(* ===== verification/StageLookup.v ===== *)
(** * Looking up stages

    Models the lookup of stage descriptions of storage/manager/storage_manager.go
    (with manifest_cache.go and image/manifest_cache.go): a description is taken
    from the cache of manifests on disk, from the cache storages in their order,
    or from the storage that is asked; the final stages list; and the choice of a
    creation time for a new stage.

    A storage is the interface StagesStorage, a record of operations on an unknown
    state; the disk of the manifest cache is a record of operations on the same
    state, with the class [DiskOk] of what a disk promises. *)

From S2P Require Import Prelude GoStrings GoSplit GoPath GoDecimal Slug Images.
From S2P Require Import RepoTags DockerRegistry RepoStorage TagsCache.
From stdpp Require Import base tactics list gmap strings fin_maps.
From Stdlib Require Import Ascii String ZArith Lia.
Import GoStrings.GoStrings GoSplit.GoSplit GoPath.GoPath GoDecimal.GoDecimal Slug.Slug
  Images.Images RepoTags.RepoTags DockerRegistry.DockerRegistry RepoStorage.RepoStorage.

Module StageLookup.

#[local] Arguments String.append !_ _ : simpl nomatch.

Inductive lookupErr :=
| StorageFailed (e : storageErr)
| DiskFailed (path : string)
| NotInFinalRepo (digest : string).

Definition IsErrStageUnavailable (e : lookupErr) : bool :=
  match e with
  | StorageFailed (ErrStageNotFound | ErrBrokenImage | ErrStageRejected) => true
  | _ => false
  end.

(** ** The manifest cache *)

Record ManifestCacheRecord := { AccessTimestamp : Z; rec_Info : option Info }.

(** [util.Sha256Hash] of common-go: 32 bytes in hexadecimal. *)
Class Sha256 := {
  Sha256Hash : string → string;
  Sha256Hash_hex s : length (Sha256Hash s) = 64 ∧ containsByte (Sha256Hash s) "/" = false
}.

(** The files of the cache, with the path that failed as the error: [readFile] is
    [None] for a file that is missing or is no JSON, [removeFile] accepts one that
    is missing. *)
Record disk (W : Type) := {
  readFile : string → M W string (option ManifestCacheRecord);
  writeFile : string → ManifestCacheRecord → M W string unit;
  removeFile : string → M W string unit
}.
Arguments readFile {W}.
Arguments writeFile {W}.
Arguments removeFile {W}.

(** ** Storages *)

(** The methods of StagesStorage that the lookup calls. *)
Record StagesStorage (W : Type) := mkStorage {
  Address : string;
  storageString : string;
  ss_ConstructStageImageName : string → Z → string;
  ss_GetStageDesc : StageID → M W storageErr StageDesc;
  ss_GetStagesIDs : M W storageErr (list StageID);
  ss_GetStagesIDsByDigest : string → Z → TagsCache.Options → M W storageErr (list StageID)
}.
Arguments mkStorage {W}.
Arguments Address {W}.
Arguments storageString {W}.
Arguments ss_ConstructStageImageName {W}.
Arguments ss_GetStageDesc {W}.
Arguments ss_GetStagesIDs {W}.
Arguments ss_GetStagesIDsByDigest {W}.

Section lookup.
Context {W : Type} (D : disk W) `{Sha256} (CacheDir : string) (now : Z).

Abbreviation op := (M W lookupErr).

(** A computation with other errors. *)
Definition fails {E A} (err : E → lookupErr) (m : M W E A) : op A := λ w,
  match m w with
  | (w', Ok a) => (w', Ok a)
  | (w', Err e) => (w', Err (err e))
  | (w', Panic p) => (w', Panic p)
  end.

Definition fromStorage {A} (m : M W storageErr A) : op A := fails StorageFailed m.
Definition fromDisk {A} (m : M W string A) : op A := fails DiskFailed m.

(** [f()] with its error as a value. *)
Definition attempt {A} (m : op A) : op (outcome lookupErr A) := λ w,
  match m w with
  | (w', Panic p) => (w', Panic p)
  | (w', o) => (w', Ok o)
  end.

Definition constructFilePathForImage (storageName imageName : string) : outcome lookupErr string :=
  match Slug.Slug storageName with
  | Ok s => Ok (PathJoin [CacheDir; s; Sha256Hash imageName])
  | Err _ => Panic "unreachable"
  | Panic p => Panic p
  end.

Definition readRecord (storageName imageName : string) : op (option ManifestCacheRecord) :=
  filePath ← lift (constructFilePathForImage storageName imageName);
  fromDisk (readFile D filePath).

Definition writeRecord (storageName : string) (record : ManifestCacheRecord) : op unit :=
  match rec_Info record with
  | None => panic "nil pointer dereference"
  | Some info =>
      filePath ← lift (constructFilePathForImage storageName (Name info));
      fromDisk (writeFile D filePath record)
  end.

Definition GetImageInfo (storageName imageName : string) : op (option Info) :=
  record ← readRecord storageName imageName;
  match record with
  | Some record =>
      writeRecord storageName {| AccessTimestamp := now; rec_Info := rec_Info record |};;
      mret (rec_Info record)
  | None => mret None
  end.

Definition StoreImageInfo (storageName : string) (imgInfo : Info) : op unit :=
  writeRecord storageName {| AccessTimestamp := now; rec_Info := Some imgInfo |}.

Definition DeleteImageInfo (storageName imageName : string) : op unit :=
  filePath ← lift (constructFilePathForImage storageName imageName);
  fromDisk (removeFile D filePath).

• • • •

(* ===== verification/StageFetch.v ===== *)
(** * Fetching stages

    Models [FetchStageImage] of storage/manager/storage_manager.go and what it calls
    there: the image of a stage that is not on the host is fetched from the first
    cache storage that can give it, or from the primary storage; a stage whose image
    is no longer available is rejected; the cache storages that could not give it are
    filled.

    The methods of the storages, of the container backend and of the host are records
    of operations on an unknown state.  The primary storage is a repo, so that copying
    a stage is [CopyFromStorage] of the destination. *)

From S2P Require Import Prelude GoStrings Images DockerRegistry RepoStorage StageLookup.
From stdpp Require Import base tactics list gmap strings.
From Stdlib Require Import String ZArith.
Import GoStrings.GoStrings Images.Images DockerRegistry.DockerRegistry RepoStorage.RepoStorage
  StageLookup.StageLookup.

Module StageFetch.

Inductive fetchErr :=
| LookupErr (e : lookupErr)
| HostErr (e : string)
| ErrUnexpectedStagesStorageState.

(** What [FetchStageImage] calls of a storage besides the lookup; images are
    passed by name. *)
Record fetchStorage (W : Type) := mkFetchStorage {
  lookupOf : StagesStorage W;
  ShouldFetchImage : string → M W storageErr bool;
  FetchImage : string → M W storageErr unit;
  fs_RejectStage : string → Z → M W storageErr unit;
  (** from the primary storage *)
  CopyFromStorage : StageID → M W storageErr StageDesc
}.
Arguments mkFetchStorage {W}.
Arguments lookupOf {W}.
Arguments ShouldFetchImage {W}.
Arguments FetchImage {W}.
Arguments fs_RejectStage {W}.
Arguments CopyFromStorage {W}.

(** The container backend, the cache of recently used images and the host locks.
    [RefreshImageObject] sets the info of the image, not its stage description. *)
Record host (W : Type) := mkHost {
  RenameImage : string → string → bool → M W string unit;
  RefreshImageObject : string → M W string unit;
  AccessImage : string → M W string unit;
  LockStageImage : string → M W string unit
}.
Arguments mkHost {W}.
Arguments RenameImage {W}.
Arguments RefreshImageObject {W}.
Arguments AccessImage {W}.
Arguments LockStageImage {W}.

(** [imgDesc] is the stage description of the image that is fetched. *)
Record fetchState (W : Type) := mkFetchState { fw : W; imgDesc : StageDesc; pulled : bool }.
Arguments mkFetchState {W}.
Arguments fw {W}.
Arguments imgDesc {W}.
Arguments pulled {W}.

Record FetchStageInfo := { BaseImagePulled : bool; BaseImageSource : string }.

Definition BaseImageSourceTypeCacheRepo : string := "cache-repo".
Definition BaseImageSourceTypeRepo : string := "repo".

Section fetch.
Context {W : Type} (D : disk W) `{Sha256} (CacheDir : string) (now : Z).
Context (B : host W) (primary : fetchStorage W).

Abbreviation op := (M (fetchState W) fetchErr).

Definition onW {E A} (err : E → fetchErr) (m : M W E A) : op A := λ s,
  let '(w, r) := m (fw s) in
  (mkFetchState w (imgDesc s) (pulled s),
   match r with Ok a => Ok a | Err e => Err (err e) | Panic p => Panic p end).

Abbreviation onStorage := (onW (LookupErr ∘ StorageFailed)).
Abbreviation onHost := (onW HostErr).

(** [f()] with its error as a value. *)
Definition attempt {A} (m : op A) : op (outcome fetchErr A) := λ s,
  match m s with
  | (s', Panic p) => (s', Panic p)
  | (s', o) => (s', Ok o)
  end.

• • • •

**Exercise**
Search term "AccessImage": count the lines of the listing in which it appears, and give the number with nothing further.

**Written answer**
2